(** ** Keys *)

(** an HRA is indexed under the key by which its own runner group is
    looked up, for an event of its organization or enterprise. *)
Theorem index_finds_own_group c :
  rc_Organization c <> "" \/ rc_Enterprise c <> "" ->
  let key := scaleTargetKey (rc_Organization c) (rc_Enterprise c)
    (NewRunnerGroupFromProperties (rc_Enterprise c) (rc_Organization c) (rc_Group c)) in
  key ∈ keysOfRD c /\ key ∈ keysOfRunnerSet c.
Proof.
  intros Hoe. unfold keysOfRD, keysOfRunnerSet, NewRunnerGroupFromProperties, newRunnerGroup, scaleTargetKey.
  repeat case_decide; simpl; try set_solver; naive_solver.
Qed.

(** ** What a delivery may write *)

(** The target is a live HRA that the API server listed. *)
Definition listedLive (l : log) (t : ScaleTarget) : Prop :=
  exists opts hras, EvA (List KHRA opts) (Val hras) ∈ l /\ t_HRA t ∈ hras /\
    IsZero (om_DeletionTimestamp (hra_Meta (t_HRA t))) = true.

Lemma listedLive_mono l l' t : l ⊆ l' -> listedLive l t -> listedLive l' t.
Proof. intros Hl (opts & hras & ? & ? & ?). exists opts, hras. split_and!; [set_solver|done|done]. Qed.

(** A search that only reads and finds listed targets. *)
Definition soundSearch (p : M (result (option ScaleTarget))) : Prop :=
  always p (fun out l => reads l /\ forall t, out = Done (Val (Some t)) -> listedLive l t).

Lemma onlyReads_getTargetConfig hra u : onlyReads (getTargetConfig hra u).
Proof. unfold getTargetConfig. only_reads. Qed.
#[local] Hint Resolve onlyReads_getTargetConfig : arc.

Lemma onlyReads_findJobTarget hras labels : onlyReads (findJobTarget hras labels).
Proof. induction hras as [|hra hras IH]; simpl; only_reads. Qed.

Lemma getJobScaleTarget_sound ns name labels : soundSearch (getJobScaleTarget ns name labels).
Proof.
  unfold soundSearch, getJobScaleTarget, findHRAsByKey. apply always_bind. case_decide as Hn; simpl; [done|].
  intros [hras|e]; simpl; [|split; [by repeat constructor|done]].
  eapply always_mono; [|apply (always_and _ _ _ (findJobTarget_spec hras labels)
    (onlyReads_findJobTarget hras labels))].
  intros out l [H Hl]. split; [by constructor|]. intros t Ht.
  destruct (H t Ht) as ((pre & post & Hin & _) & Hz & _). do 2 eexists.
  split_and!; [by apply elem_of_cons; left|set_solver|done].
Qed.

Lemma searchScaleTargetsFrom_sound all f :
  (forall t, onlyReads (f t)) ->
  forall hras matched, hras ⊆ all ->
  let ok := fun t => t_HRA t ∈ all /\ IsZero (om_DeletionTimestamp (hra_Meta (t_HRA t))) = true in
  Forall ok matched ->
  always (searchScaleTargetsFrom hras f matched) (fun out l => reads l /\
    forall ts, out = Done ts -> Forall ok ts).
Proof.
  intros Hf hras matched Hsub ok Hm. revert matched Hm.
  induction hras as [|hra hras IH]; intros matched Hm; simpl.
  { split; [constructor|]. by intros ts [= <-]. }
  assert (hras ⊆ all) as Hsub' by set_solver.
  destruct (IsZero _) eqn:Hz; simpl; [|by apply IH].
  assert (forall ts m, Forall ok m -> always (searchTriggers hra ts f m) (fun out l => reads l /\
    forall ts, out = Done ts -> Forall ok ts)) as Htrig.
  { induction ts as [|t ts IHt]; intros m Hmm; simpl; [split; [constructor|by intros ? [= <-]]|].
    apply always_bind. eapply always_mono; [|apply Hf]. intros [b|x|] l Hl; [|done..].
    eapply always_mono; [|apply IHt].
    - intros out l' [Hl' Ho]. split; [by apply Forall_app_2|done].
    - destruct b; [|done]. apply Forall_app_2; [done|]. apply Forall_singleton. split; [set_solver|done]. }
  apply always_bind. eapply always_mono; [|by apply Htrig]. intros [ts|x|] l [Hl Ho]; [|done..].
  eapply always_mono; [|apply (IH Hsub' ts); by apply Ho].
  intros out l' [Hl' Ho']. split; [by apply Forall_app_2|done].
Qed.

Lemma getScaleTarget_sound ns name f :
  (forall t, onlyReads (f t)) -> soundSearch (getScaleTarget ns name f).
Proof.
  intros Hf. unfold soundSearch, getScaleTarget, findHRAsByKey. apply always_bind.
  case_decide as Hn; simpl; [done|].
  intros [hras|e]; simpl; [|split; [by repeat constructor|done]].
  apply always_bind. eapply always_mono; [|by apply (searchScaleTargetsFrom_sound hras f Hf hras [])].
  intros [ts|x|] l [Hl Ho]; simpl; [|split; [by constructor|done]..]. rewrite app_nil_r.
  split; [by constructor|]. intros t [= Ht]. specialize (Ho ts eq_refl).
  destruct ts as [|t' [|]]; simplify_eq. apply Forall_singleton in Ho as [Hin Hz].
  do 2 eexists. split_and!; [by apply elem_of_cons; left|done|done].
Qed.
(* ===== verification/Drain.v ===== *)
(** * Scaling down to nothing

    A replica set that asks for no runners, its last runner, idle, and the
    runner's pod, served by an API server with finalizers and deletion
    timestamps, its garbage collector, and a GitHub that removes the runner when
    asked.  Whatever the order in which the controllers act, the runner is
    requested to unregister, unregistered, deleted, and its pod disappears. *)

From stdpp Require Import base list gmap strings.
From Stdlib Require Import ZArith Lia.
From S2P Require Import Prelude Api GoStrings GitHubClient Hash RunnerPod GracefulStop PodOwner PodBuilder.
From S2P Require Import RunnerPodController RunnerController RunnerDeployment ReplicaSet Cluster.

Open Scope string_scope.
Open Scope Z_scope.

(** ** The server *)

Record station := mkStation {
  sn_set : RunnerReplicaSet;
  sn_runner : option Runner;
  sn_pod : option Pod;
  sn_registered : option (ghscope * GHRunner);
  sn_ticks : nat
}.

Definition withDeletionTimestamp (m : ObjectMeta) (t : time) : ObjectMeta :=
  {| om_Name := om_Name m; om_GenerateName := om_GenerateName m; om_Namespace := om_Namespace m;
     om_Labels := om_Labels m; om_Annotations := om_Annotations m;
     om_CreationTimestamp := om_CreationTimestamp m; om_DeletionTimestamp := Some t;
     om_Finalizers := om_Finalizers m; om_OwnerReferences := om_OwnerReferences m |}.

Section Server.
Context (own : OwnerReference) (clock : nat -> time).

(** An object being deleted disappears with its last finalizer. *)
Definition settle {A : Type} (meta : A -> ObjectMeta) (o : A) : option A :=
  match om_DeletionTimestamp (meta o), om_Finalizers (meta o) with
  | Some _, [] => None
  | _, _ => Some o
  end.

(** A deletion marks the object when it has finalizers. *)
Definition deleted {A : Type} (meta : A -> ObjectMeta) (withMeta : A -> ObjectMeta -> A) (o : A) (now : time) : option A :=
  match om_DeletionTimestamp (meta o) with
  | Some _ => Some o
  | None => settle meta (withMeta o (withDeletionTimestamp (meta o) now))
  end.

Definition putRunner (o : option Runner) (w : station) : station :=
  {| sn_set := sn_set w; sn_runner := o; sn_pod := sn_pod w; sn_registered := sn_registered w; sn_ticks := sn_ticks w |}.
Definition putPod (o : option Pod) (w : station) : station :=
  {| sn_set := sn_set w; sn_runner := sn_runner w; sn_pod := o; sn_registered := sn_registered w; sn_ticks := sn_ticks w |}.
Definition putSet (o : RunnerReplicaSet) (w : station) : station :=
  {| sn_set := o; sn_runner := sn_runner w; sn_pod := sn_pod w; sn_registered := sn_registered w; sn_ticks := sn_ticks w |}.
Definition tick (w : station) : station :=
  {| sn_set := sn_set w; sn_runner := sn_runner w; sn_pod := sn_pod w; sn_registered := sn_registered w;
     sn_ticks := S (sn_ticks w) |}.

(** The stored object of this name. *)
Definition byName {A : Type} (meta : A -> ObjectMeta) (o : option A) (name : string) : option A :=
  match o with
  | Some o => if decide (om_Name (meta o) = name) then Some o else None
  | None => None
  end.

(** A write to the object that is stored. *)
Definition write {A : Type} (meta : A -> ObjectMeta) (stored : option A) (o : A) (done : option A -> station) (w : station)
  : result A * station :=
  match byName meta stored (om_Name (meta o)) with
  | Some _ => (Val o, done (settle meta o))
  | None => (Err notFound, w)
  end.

→ **Exercise**
Look at the records above. Copy every line where the string "byName" occurs.

→ **Exercise response**
Definition byName {A : Type} (meta : A -> ObjectMeta) (o : option A) (name : string) : option A :=
  match byName meta stored (om_Name (meta o)) with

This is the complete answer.